News & Events

Alliance Community Hospital establishes CPAP support group

January 12, 2012

By Shannon Harsh, The Review, published January 10, 2012

Using a CPAP machine to treat obstructive sleep apnea can be a difficult adjustment for people, but it is necessary to avoid further health problems or even death. To help assure patients are getting the help they need to be comfortable, Alliance Community Hospital is now offering a CPAP support group.

CPAP -- which stands for continuous positive airway pressure -- is a special apparatus that involves a mask connected by a tube to a small machine that uses increased air pressure to make sure you don't stop breathing during the night, which is exactly what happens when you have sleep apnea.

Chuck Moore, senior polysomongraphic technician and respiratory therapist at ACH, said people can stop breathing more than 100 times a night without even knowing it. "If you leave it go untreated, you can develop heart disease, high blood pressure, diabetes. It's a vicious cycle," he noted. "And some people have actually died of massive heart attacks in the middle of the night because of sleep apnea."

Moore said some of the symptoms of sleep apnea are snoring, daytime sleepiness and falling asleep at inappropriate times. He said risk factors include having a large neck size, family history, enlarged tonsils and obesity.

Those who are at risk or are showing symptoms can be diagnosed by getting a sleep study, during which the amount of episodes a person stops breathing is monitored during a six-hour period. Moore said patients may be diagnosed with mild (five to 15 episodes per hour), moderate (15 to 30 per hour) or severe sleep apnea (more than 30 per hour). He said he has tested patients who have stopped breathing between 400 and 600 times a night in the very serious cases.

Those who are diagnosed can be fit with a mask and set up with a CPAP machine to help the condition, but Moore admitted the thought of it is sometimes difficult for people. "You have people that come in that are very apprehensive about it, but the key is to reassure them, get them fitted with the right mask and acclimate them to the pressure."

Moore said reassurance is a big key, which is why they have decided to create the support group. He said it was the idea of Mary White, a nurse and registered sleep technician. "She said really we need to have better follow-up with our patients," he recalled. "And just to do this would be a step in the right direction and help us provide outreach to the community and make a forum to have people come in and discuss any problems that they would have."

The idea of the group is to allow patients to come in and meet to discuss any problems they may be experiencing. Moore said it would also give them chance to check on how things are going.

"Once the patient has been tested here and they get the machine at home, that's not the end from our standpoint," he added. "We really want to see how that patient does at home. We don't want to see them fall between the cracks if they're having problems."
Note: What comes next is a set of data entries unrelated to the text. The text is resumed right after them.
(* ===== verification/TypeMeta.v ===== *)
(** * Accepted type sections

    The checks and metadata of [wah_module_build_type_metadata]: its check of declared
    supertypes decides the rule of the specification, and with the reading of the
    section (TypeSection.v) an accepted section gives a module as the rest of the
    development assumes it. *)

From S2P Require Import Prelude Base Alloc Types Opcodes Bytes Leb128 Decode Subtype RecGroups ModuleEnv Operands Validate ValidInv ValidRules Locals ParseIo Layout TypeSection.
From stdpp Require Import list sets.
#[local] Open Scope Z_scope.
#[local] Open Scope wah_scope.

(** ** Definitions *)

(** *** Declared supertypes *)

Section Spec.
Context (m : wah_module_t).

(** The same type, up to equivalence of recursion groups. *)
Definition same_ref (a b : wah_type_t) : Prop :=
  a = b \/ (0 <= a /\ 0 <= b /\ WAH_TYPE_IS_NULLABLE a = WAH_TYPE_IS_NULLABLE b /\
            type_equiv m (WAH_TYIDX a) (WAH_TYIDX b)).

(** Field [j] of a supertype [super_td] and of its subtype [td]: mutable fields are
    invariant, immutable ones covariant. *)
Definition field_matches (super_td td : wah_type_def_t) (j : Z) : Prop :=
  exists a b smut mut, zget (field_types super_td) j = Some a /\ zget (field_types td) j = Some b /\
    zget (field_mutables super_td) j = Some smut /\ zget (field_mutables td) j = Some mut /\
    mut = smut /\ if smut then same_ref a b else type_sub m b a.

(** Functions are contravariant in their parameters and covariant in their results;
    structs may have more fields. *)
Definition def_matches (i : Z) (td super_td : wah_type_def_t) : Prop :=
  match kind td with
  | WAH_COMP_FUNC => exists ft super_ft, zget (types m) i = Some ft /\ zget (types m) (supertype td) = Some super_ft /\
      Forall2 (type_sub m) (param_types super_ft) (param_types ft) /\
      Forall2 (type_sub m) (result_types ft) (result_types super_ft)
  | _ => zlen (field_types super_td) <= zlen (field_types td) /\
      forall j, 0 <= j < zlen (field_types super_td) -> field_matches super_td td j
  end.

Definition super_matches (i : Z) : Prop :=
  forall td super_td, type_at m i td -> supertype td <> WAH_NO_SUPERTYPE -> type_at m (supertype td) super_td ->
  def_matches i td super_td.

End Spec.

(** *** Layouts *)

Section Layouts.
Context (t2r : option (list wah_repr_t)) (infos : list wah_repr_info_t).

Definition repr_of (i : Z) (info : wah_repr_info_t) : Prop :=
  exists map r, t2r = Some map /\ zget map i = Some r /\ zget infos r = Some info.
(* ===== verification/ValidSafe.v ===== *)
(** * Safety of the validation of an instruction

    In a state of the invariant, [wah_validate_opcode] never reads or writes outside
    its arrays, keeps the invariant, only moves forward in the body and emits at most
    one instruction. *)

From S2P Require Import Prelude Base Alloc Types Opcodes Bytes Leb128 Decode Subtype ModuleEnv Operands Validate ValidInv ValidRules.
From stdpp Require Import list sets.
#[local] Open Scope Z_scope.
#[local] Open Scope wah_scope.

(** ** Definitions *)

(** Reachable code with an empty stack stays so. *)
Definition quiet (s s' : vstate) : Prop :=
  current_stack_depth (s_ops s) = 0 -> is_unreachable (s_ctl s) = false ->
  current_stack_depth (s_ops s') = 0 /\ is_unreachable (s_ctl s') = false.

(** Opcodes that leave no instruction. *)
Definition silent (o : wah_op) : Prop :=
  match o with WAH_OP_NOP | WAH_OP_ANY_CONVERT_EXTERN | WAH_OP_EXTERN_CONVERT_ANY => True | _ => False end.

(** At most one instruction is emitted, of opcode [o]. *)
Definition emitted (o : wah_op) (s s' : vstate) : Prop :=
  exists l, instrs (s_code s') = instrs (s_code s) ++ l /\ (length l <= 1)%nat /\
    Forall (fresh_instr o) l /\ (l = [] -> silent o /\ quiet s s').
Moore said the biggest problems patients have are usually tolerating the pressure or issues with the mask, and he is hoping to help people deal with these problems so that they will continue with the treatment at home and not give up on it. "Compliance is the key at home for obstructive sleep apnea," he noted. "If those people are not wearing it at home, then it's not doing them a bit of good."

He admitted people sometimes have trouble getting comfortable wearing the mask while sleeping, but said it can be done. "The key is finding the right mask. If they get the appropriate mask that they're comfortable with, they'll be able to tolerate it," he said.

Moore is able to speak to patients not only as a professional, but also as a fellow patient. He said he actually was diagnosed with sleep apnea in the past and uses a CPAP every night. And he can speak of success of the CPAP that he has seen in his job. "The people that we've tested that have been on CPAP -- especially the severe sleep apnea patients -- the ones that get on CPAP, do not leave home without their machine," he said. "They swear by it."

Moore said even those who were not tested at ACH are welcome to attend the support group. The next meeting will be from 7 to 8 p.m. on Feb. 7 in Conference Room 3A at ACH. The meetings will be held quarterly, but may become monthly, depending on the turnout.

"I encourage the public -- the CPAP wearers -- to come in because this is their forum to tell us how they're doing and any problems that they have that we can help out with," Moore expressed. "We want to make sure that they're compliant, because if they're not, it's their health that's going to pay the price."